## TASK OBJECTIVE
Look through the entries below. Say how many lines include "nullable", with nothing added.

## MATERIAL PROVIDED
(** * Subscription-API: a webhook-subscription relay

    A shallow embedding of the two services of the repository,

    - [src/subscription_service/main.py]  (module [Registry] below), and
    - [src/event_listener/event_listener.py]  (module [Listener] below),

    followed by the properties of the specification that were checked
    against them.

    Conventions of the embedding.

    - A Python [int] is a [Z]; a [str] is a [string]; [Optional[T]] is
      [option T] with [None] as [None].
    - A [datetime] is a clock reading, a [Z]; the handlers read the clock
      once ([datetime.utcnow()]), so the reading is an argument [now].
      The two conversions between a [datetime] and its ISO-8601 text
      ([isoformat] on the sending side, the validator of a [datetime]
      field on the receiving side) are library code; they are Section
      variables and nothing is assumed about them.
    - A JSON request body is a record with one entry per key of the model
      it is validated against; an entry is a [field]: the key is absent
      ([Unset]), carries JSON [null] ([Null]) or carries a value of the
      JSON type the model expects ([Val]).  Values of another JSON type
      are not part of the model.
    - A handler is a function from its arguments and the state it reads to
      a result and the state it leaves.  An exception that reaches FastAPI
      is an [error]; [http_status] gives the status code the client sees.  *)

From stdpp Require Import base option list numbers strings.

Open Scope string_scope.
Open Scope list_scope.
Open Scope Z_scope.

(** ** Shared vocabulary *)

Definition datetime := Z.

Inductive field (A : Type) : Type :=
| Unset
| Null
| Val (a : A).
Arguments Unset {A}.
Arguments Null {A}.
Arguments Val {A} a.

(** What a handler can raise.  [HTTPException] is the one the handlers
    raise themselves; [RequestValidationError] is what FastAPI raises when
    a body does not validate against its model (the argument is the key at
    fault); [ServerError] is any other exception that escapes the handler. *)
Inductive error : Type :=
| HTTPException (status_code : Z) (detail : string)
| RequestValidationError (loc : string)
| ServerError.

Definition http_status (e : error) : Z :=
  match e with
  | HTTPException c _ => c
  | RequestValidationError _ => 422
  | ServerError => 500
  end.

Inductive result (A : Type) : Type :=
| Ok (a : A)
| Raise (e : error).
Arguments Ok {A} a.
Arguments Raise {A} e.

(** The body of [POST /receive], and of the POST the registry sends. *)
Record Payload : Type := mkPayload {
  p_status : field string;
  p_subscription_id : field Z;
  p_event_type : field string;
  p_timestamp : field string
}.

(** Python's [l[start:]] (the rule of [PySlice_AdjustIndices] for a step
    of 1 and no upper bound): a negative [start] counts from the end and is
    clipped at 0, a [start] beyond the end is clipped at the length. *)
Definition slice_from {A : Type} (start : Z) (l : list A) : list A :=
  let n := Z.of_nat (length l) in
  let s := if start <? 0
           then (if start + n <? 0 then 0 else start + n)
           else (if n <=? start then n else start) in
  drop (Z.to_nat s) l.

(** Python's truth value of an [Optional[str]]: [None] and [""] are false. *)
Definition truthy (o : option string) : bool :=
  match o with
  | Some s => negb (String.eqb s "")
  | None => false
  end.

(** ** The notification listener *)

Module Listener.

(** [class Notification(BaseModel)] *)
Record Notification : Type := mkNotification {
  status : string;
  subscription_id : Z;
  event_type : string;
  timestamp : datetime
}.

(** An entry of [received_notifications]. *)
Record Entry : Type := mkEntry {
  received_at : string;
  notification : Notification
}.

Abbreviation Log := (list Entry).

(** A required field: the key must be there and must not be [null]. *)
Definition required {A : Type} (loc : string) (f : field A) : result A :=
  match f with
  | Val a => Ok a
  | Unset | Null => Raise (RequestValidationError loc)
  end.

Section WithClock.
Variable isoformat : datetime -> string.
Variable parse_datetime : string -> option datetime.

(** What the five [print] calls of the handler do for a notification:
    [None] when all of them return, [Some e] when one of them raises an
    exception whose text is [e] (the first line holds an emoji, which a
    console that is not in UTF-8 cannot encode). *)
Variable printing : Notification -> option string.

(** Validation of the body against [Notification].  All four fields are
    required; the body is rejected when any of them fails. *)
Definition validate (body : Payload) : result Notification :=
  match required "status" (p_status body),
        required "subscription_id" (p_subscription_id body),
        required "event_type" (p_event_type body),
        required "timestamp" (p_timestamp body) with
  | Ok s, Ok i, Ok e, Ok t =>
      match parse_datetime t with
      | Some d => Ok (mkNotification s i e d)
      | None => Raise (RequestValidationError "timestamp")
      end
  | Raise e, _, _, _ => Raise e
  | _, Raise e, _, _ => Raise e
  | _, _, Raise e, _ => Raise e
  | _, _, _, Raise e => Raise e
  end.

(** [receive_notification]: FastAPI validates the body; the handler
    appends to the log, prints, and acknowledges.  The append and the
    prints are inside [try]: an exception there is answered 500 with its
    text, and what was appended before it stays in the log. *)
Definition receive_notification (body : Payload) (now : datetime)
    (log : Log) : result string * Log :=
  match validate body with
  | Raise e => (Raise e, log)
  | Ok n =>
      let log' := log ++ [mkEntry (isoformat now) n] in
      match printing n with
      | Some e =>
          (Raise (HTTPException 500 ("Error processing notification: " +:+ e)),
           log')
      | None => (Ok "Notification processed successfully", log')
      end
  end.
End WithClock.

(** [get_notifications]: [received_notifications[-limit:]] *)
Definition get_notifications (limit : Z) (log : Log) : list Entry :=
  slice_from (- limit) log.

(** [clear_notifications] *)
Definition clear_notifications (log : Log) : Log := [].

End Listener.

(** ** The subscription registry *)

Module Registry.

(** [class Subscription(Base)]: a row of the table [subscriptions].
    [notification_url] is [nullable=False]; [event_type] and [is_active]
    are nullable columns. *)
Record Subscription : Type := mkSubscription {
  id : Z;
  notification_url : string;
  event_type : option string;
  created_at : datetime;
  is_active : option bool
}.

(** The table: its rows, in the order the store returns them. *)
Abbreviation Table := (list Subscription).

(** The JSON body of [POST /subscriptions/]. *)
Record CreateBody : Type := mkCreateBody {
  cb_notification_url : field string;
  cb_event_type : field string
}.

(** [class SubscriptionCreate(BaseModel)], once validated. *)
Record SubscriptionCreate : Type := mkSubscriptionCreate {
  sc_notification_url : string;
  sc_event_type : option string
}.

(** [class SubscriptionUpdate(BaseModel)].  Every field is optional with
    default [None], so every body validates; the record keeps, for each
    field, whether the body set it ([Unset] is a field outside the
    model's set of supplied fields, whose value is the default). *)
Record SubscriptionUpdate : Type := mkSubscriptionUpdate {
  su_notification_url : field string;
  su_event_type : field string;
  su_is_active : field bool
}.

(** [class SubscriptionResponse(BaseModel)] *)
Record SubscriptionResponse : Type := mkSubscriptionResponse {
  r_id : Z;
  r_notification_url : string;
  r_event_type : option string;
  r_created_at : datetime;
  r_is_active : bool
}.

(** *** Authentication *)

Definition VALID_TOKEN : string := "secret-token".

(** What [HTTPBearer(auto_error=False)] hands over when the request has
    an [Authorization] header of the form [<scheme> <credentials>] whose
    scheme is [bearer] in any letter case. *)
Record HTTPAuthorizationCredentials : Type := mkHTTPAuthorizationCredentials {
  scheme : string;
  credentials : string
}.

(** The three places a request can carry a token. *)
Record Credentials : Type := mkCredentials {
  authorization : option HTTPAuthorizationCredentials;
  x_access_token : option string;
  plain_token : option string
}.

Definition authenticate (credentials_ : option HTTPAuthorizationCredentials)
    (x_access_token_ plain_token_ : option string) : result string :=
  let token :=
    if match credentials_ with
       | Some c => String.eqb (scheme c) "Bearer"
       | None => false
       end
    then credentials <$> credentials_
    else if truthy x_access_token_ then x_access_token_
    else if truthy plain_token_ then plain_token_
    else None in
  match token with
  | Some t =>
      if negb (truthy token) || negb (String.eqb t VALID_TOKEN)
      then Raise (HTTPException 401 "Invalid or missing credentials")
      else Ok t
  | None => Raise (HTTPException 401 "Invalid or missing credentials")
  end.
(** Decimal digits, single underscores allowed between two digits.
    [after_digit] tells whether the previous character was a digit. *)
Fixpoint digits (acc : Z) (after_digit : bool) (s : string) : option Z :=
  match s with
  | EmptyString => if after_digit then Some acc else None
  | String c r =>
      if is_digit c then digits (10 * acc + digit_value c)%Z true r
      else if Ascii.eqb c "_" && after_digit then digits acc false r
      else None
  end.

(** The default of [sys.int_max_str_digits]: [int] refuses a numeral with
    more digit characters, leading zeros counted and underscores not. *)
Definition max_str_digits : nat := 4300.

Fixpoint count_digits (s : string) : nat :=
  match s with
  | EmptyString => O
  | String c r => if is_digit c then S (count_digits r) else count_digits r
  end.

Definition number (t : string) : option Z :=
  if (max_str_digits <? count_digits t)%nat then None else digits 0 false t.

(** [int(s)] for an ASCII string [s]; [None] stands for [ValueError]. *)
Definition int (s : string) : option Z :=
  match rstrip (lstrip s) with
  | String "-" r => option_map Z.opp (number r)
  | String "+" r => number r
  | t => number t
  end.

End PyInt.

Definition check_max_scan (m : string) : exn + Z :=
  match PyInt.int m with
  | None => inl (ArgumentTypeError "Max scan should be an integer.")
  | Some m =>
      if (m <? 16)%Z
      then inl (ArgumentTypeError "Max scan should be greater than 16.")
      else inr m
  end.

(** The command line as [argparse] sees it: the string given to each option,
    if the option is present. *)
Record CommandLine : Type := mkCommandLine {
  opt_path : option string;
  opt_output : option string;
  opt_max_scan : option string;
  opt_ncores : option string;
  opt_quiet : bool
}.

(** The namespace [parse_args] returns. *)
Record Args : Type := mkArgs {
  args_path : string;
  args_output : string;
  args_max_scan : Z;
  args_ncores : Z;
  args_quiet : bool
}.

(** [get_args]: on a value its [type] function refuses, or without the
    required [--path], [argparse] reports a usage error and exits.
    [cpu_count] is [multiprocessing.cpu_count()]. *)
Definition get_args (cpu_count : Z) (cl : CommandLine) : string + Args :=
  match opt_path cl with
  | None => inl "the following arguments are required: -p/--path"
  | Some p =>
      let output := match opt_output cl with Some o => o | None => "result" end in
      let max_scan :=
        match opt_max_scan cl with
        | None => inr 80%Z
        | Some m => check_max_scan m
        end in
      let ncores :=
        match opt_ncores cl with
        | None => Some (cpu_count / 2)%Z
        | Some n => PyInt.int n
        end in
      match max_scan, ncores with
      | inl (ArgumentTypeError msg), _ => inl msg
      | inl _, _ => inl "invalid check_max_scan value"
      | inr _, None => inl "invalid int value"
      | inr m, Some n => inr (mkArgs p output m n (opt_quiet cl))
      end
  end.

## RESULT
2